**SUPPLIED INFORMATION:**
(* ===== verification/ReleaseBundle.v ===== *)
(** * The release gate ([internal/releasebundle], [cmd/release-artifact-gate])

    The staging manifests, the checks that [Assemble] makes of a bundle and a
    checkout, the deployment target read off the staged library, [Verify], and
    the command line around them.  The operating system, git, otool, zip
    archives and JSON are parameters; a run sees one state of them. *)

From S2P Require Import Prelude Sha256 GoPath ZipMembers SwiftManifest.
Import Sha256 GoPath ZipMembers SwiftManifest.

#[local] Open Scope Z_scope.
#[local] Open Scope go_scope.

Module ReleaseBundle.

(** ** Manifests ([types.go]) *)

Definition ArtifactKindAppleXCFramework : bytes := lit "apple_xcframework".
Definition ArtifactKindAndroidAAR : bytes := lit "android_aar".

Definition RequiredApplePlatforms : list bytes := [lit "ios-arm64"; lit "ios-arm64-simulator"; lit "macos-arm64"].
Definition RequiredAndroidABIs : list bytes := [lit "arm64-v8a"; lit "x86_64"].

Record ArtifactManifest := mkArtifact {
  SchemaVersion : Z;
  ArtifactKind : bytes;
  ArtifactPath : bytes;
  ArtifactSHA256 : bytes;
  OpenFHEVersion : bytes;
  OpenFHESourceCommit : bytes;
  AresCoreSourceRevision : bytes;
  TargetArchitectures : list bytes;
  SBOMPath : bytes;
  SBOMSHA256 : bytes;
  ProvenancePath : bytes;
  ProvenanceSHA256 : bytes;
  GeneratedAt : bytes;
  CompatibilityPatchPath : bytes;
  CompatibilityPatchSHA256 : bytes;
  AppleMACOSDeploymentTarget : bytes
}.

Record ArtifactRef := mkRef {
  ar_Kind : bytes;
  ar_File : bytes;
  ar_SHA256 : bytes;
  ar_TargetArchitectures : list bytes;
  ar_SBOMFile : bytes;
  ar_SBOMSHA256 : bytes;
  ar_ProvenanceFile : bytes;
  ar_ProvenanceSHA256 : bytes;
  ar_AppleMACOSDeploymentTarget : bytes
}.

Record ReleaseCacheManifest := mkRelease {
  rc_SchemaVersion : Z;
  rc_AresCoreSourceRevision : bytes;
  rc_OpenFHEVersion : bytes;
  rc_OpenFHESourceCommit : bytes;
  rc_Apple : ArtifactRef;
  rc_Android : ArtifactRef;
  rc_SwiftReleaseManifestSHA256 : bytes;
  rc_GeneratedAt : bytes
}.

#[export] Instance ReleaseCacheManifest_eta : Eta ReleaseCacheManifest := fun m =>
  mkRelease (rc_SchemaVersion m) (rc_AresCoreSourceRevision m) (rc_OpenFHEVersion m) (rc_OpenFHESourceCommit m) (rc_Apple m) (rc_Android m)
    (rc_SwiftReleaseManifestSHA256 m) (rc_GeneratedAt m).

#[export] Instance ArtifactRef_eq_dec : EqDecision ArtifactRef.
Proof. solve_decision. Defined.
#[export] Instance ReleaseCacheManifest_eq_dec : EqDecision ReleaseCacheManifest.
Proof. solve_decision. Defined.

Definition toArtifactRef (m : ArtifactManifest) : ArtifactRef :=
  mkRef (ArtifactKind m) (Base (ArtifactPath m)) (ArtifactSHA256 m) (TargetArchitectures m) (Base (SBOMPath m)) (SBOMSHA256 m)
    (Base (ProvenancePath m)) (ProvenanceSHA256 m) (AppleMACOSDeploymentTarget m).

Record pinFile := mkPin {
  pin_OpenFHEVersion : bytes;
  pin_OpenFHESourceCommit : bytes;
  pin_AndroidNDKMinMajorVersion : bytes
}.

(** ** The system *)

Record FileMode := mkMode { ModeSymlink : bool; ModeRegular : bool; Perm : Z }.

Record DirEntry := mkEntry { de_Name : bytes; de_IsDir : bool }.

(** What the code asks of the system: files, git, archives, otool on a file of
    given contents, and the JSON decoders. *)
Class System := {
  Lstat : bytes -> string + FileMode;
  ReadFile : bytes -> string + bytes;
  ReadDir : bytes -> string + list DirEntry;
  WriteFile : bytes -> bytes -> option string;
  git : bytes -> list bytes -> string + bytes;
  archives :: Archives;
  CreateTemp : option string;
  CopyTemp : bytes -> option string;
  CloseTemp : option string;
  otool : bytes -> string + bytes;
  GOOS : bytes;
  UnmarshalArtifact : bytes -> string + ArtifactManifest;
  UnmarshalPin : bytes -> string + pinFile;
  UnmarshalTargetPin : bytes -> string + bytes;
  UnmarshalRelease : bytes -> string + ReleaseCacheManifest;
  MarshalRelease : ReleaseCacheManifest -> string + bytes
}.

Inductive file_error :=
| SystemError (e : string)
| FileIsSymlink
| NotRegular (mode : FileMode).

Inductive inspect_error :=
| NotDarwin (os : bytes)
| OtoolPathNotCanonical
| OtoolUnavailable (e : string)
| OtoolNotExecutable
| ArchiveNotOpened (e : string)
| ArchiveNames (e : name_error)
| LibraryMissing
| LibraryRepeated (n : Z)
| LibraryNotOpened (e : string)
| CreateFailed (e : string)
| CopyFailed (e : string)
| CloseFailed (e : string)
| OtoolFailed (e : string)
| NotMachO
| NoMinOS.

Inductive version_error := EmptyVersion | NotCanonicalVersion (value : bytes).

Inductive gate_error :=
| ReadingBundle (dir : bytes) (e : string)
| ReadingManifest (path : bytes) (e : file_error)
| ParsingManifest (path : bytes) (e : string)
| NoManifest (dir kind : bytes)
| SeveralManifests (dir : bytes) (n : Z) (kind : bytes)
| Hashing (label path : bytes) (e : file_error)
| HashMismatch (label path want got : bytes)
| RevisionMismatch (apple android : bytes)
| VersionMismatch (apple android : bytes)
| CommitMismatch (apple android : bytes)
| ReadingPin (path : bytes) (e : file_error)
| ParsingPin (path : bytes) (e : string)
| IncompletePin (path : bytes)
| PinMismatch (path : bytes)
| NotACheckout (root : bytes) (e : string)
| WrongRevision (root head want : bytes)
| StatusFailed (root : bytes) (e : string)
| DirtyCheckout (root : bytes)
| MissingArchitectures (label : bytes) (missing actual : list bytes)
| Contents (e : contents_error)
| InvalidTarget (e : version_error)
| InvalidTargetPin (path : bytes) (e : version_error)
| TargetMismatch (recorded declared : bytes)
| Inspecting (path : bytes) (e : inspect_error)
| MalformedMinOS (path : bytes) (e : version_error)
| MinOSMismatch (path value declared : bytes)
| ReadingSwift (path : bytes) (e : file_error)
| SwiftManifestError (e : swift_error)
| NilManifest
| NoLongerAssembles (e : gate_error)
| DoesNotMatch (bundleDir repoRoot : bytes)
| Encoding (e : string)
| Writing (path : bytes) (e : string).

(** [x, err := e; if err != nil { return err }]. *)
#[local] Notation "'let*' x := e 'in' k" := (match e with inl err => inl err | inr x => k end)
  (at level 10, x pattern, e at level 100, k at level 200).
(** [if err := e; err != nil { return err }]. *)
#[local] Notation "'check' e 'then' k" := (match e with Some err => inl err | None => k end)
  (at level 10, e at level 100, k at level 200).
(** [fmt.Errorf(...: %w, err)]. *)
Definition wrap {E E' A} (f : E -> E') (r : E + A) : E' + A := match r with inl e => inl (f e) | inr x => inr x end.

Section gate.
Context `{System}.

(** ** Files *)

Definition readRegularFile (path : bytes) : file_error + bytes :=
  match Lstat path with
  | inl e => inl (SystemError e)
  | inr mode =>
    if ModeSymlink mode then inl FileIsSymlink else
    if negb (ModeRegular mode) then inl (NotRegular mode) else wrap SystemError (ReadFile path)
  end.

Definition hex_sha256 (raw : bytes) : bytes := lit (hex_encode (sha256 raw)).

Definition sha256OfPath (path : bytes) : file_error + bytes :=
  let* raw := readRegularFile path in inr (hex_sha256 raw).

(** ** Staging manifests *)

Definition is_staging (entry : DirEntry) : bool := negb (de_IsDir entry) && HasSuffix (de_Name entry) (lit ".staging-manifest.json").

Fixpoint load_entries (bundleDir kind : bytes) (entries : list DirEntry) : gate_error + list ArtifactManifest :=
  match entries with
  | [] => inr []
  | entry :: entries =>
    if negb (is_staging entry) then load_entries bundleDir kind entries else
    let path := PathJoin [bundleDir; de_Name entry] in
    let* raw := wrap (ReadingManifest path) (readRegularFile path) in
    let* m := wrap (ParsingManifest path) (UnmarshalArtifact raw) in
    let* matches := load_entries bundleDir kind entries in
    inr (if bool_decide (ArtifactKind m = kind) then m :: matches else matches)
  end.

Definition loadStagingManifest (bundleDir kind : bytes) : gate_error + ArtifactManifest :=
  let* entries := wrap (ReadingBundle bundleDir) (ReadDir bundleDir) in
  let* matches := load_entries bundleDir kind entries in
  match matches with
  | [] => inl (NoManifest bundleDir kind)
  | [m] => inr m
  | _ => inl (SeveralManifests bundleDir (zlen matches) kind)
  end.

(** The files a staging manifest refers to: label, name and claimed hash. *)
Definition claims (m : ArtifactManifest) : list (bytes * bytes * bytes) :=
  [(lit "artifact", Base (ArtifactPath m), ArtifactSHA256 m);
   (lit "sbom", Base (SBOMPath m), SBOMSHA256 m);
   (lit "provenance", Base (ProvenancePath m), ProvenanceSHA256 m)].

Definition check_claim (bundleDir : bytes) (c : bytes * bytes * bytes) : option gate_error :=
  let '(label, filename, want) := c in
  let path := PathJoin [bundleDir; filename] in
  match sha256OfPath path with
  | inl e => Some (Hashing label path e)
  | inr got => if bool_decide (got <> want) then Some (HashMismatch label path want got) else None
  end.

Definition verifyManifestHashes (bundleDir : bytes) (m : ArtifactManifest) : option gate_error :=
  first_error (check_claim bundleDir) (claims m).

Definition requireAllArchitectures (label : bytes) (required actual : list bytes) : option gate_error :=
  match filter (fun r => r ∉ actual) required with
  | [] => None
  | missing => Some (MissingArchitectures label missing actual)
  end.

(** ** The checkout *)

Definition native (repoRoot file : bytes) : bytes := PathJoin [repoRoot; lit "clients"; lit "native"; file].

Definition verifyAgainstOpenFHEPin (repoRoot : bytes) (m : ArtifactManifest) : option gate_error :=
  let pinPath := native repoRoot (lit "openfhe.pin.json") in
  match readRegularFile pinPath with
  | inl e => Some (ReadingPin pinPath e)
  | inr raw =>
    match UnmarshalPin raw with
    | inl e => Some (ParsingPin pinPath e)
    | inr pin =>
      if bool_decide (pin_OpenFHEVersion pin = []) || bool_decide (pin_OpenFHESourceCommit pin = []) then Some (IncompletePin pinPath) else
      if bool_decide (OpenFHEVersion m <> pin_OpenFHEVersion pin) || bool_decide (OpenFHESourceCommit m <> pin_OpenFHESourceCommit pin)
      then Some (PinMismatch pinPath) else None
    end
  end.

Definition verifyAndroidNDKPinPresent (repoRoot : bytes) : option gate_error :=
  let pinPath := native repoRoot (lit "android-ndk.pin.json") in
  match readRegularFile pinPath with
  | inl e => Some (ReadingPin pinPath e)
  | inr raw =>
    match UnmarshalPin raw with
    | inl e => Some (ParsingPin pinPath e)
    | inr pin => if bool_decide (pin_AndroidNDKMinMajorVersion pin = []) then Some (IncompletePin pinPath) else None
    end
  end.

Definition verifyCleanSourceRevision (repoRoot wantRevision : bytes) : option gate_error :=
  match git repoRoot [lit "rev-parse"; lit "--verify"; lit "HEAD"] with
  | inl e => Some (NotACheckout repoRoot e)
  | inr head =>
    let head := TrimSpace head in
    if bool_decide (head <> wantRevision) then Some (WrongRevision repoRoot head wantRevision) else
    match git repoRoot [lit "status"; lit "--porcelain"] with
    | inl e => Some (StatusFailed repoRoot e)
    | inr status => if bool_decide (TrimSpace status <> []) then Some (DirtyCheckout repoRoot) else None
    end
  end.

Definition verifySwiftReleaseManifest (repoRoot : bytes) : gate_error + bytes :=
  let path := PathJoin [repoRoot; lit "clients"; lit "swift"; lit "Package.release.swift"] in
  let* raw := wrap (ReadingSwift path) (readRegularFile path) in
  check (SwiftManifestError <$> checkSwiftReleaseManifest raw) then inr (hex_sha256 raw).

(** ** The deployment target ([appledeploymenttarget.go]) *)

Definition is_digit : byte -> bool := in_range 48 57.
--
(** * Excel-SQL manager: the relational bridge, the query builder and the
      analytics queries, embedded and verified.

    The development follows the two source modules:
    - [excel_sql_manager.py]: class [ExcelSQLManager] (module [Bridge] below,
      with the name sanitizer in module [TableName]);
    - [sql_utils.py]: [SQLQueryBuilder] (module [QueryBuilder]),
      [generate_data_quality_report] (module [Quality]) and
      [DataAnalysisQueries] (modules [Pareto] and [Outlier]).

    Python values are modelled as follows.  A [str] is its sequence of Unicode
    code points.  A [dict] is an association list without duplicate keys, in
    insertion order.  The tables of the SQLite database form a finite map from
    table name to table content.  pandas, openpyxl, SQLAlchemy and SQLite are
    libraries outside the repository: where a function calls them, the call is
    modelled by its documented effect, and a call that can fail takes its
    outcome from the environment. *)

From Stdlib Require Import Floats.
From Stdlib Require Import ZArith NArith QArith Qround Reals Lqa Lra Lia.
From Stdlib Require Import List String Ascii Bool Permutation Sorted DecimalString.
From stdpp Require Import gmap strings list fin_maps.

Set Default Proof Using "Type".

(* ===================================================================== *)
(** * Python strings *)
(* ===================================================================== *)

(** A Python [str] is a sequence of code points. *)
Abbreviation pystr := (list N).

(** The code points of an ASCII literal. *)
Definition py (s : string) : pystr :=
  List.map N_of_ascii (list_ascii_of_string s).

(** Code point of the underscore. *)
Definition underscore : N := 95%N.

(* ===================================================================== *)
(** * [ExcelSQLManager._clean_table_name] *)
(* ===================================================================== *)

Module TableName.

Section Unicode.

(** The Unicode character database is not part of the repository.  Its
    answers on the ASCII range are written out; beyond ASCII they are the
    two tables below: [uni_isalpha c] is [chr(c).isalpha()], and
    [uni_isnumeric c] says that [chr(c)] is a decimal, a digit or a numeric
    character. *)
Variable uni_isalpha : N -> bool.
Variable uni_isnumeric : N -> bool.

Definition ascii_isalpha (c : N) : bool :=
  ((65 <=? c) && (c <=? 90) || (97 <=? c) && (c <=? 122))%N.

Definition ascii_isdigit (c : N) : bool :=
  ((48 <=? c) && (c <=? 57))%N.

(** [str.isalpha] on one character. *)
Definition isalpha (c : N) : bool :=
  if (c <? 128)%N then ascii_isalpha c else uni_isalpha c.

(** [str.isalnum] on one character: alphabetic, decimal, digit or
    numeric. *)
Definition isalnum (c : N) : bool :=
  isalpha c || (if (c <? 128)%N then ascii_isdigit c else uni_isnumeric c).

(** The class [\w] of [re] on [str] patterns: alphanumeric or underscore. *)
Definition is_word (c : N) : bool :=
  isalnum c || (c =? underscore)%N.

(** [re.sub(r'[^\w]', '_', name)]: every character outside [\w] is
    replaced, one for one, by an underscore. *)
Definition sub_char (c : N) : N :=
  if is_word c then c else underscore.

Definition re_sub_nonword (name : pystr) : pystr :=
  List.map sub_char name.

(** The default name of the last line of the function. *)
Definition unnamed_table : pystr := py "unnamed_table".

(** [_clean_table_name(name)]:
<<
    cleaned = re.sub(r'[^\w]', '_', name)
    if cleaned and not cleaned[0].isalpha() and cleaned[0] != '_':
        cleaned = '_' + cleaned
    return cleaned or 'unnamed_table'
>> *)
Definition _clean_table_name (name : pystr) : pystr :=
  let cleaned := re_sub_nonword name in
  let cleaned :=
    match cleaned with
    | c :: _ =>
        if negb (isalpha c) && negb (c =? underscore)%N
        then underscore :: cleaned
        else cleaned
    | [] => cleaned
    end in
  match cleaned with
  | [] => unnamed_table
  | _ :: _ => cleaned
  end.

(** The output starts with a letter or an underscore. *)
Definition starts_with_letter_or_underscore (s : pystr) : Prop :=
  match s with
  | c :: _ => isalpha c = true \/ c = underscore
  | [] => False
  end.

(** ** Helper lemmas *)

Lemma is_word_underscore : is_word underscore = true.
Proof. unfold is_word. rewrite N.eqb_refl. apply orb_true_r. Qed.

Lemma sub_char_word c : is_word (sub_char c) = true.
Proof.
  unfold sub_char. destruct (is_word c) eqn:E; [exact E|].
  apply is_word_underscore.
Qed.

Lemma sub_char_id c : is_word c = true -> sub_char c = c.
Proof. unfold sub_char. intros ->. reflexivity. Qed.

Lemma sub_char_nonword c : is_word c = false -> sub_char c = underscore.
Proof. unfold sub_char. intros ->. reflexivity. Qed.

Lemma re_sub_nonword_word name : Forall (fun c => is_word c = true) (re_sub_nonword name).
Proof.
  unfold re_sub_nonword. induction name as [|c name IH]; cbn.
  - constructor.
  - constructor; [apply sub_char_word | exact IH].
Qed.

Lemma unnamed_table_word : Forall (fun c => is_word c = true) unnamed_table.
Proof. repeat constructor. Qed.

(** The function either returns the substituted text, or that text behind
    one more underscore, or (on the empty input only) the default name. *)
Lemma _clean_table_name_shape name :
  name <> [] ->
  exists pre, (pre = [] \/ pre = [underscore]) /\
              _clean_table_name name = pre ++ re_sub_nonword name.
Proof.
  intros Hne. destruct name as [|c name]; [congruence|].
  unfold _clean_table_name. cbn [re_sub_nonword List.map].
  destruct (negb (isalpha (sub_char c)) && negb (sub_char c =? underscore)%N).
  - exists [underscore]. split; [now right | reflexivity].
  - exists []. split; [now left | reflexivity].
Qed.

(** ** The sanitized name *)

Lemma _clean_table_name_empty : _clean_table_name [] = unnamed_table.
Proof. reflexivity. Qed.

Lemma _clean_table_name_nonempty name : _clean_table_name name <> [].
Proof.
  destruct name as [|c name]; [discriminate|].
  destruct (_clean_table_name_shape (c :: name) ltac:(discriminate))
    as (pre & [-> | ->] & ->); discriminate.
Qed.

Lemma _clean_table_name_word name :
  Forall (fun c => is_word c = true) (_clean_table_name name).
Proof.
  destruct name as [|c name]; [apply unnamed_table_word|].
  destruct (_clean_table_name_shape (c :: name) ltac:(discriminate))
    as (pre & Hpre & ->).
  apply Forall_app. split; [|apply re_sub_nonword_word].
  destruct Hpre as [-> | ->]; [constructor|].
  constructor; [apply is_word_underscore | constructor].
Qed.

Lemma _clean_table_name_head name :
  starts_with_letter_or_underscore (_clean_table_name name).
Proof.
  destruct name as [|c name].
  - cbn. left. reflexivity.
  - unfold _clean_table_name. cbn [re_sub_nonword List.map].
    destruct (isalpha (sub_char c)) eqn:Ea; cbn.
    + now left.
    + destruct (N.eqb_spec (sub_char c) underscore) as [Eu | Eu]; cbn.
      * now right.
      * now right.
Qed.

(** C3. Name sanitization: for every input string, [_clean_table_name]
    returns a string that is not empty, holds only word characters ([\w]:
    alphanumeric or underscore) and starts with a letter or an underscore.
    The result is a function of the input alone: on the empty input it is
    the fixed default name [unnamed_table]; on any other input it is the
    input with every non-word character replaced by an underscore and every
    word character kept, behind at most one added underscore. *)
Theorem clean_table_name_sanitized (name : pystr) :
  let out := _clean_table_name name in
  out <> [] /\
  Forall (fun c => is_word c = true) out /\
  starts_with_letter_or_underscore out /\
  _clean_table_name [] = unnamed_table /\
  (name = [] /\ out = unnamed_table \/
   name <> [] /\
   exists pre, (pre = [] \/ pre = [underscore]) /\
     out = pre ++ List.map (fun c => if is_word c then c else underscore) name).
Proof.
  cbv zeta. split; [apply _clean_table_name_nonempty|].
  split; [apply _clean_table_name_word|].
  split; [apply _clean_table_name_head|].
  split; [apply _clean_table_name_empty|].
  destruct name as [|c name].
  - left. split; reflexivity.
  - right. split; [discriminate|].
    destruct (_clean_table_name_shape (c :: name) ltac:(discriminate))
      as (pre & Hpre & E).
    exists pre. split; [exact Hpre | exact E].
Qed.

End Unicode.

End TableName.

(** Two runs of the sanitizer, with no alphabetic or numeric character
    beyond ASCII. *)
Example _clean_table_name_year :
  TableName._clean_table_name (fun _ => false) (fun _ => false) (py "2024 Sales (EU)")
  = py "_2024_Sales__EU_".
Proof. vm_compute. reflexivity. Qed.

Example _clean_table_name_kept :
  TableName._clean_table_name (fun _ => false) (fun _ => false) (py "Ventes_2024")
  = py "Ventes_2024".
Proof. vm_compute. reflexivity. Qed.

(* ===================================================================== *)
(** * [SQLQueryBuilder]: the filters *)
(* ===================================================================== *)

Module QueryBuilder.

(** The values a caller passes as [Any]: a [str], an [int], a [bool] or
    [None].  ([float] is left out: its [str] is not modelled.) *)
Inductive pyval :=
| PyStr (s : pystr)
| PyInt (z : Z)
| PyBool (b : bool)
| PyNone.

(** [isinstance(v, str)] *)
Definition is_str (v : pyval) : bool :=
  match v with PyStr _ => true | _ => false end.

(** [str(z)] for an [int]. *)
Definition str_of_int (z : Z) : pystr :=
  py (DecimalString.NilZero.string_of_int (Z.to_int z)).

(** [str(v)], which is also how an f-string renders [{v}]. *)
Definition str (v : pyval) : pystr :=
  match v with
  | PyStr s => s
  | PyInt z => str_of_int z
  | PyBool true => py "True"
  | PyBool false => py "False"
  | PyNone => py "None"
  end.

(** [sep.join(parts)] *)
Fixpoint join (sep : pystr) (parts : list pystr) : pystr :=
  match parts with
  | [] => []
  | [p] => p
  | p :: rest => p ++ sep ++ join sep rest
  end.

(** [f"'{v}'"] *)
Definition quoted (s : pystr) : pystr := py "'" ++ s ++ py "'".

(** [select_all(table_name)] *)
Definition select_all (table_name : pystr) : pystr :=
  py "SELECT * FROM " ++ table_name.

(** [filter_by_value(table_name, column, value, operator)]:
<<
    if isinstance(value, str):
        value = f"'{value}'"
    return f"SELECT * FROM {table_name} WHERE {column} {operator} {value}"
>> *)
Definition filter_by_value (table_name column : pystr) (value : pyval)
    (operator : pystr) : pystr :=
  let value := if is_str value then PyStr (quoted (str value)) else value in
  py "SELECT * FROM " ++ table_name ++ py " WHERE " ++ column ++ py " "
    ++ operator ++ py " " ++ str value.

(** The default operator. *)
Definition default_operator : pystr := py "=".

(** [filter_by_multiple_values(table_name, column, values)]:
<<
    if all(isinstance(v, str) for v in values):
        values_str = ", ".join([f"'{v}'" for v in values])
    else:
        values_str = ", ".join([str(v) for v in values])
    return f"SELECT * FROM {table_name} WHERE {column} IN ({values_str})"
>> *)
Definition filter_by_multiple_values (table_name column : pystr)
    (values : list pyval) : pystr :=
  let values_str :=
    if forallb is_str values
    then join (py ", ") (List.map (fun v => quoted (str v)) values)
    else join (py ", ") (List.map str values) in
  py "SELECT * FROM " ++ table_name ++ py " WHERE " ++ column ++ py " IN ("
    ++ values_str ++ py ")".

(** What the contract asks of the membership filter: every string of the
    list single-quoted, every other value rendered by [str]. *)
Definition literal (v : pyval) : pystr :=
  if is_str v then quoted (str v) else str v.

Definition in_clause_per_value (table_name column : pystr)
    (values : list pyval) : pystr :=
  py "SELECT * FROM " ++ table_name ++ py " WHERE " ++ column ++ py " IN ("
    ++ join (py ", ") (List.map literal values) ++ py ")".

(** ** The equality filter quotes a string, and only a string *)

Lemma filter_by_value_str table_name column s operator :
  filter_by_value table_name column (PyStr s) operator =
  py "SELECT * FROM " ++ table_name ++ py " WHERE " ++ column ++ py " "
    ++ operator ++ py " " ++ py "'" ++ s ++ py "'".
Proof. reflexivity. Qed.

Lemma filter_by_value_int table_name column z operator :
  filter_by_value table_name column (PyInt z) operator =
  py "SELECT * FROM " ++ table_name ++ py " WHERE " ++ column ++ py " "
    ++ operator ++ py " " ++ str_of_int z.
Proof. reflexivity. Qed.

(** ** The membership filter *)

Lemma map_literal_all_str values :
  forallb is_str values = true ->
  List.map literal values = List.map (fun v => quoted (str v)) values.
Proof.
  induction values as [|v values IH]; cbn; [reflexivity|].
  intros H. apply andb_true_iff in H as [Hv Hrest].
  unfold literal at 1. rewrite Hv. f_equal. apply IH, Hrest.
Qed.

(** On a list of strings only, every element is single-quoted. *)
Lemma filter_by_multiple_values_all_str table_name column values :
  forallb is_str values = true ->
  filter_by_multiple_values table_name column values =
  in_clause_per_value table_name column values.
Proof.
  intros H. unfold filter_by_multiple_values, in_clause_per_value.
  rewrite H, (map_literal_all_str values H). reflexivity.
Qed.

**ACTIVITY:**
From the entries above, restate word for word the lines from the line containing "m), ArtifactSHA256 m);" to the line containing "m), ProvenanceSHA256 m)].", both ends included, and nothing more.

**RESPONSE AREA:**
  [(lit "artifact", Base (ArtifactPath m), ArtifactSHA256 m);
   (lit "sbom", Base (SBOMPath m), SBOMSHA256 m);
   (lit "provenance", Base (ProvenancePath m), ProvenanceSHA256 m)].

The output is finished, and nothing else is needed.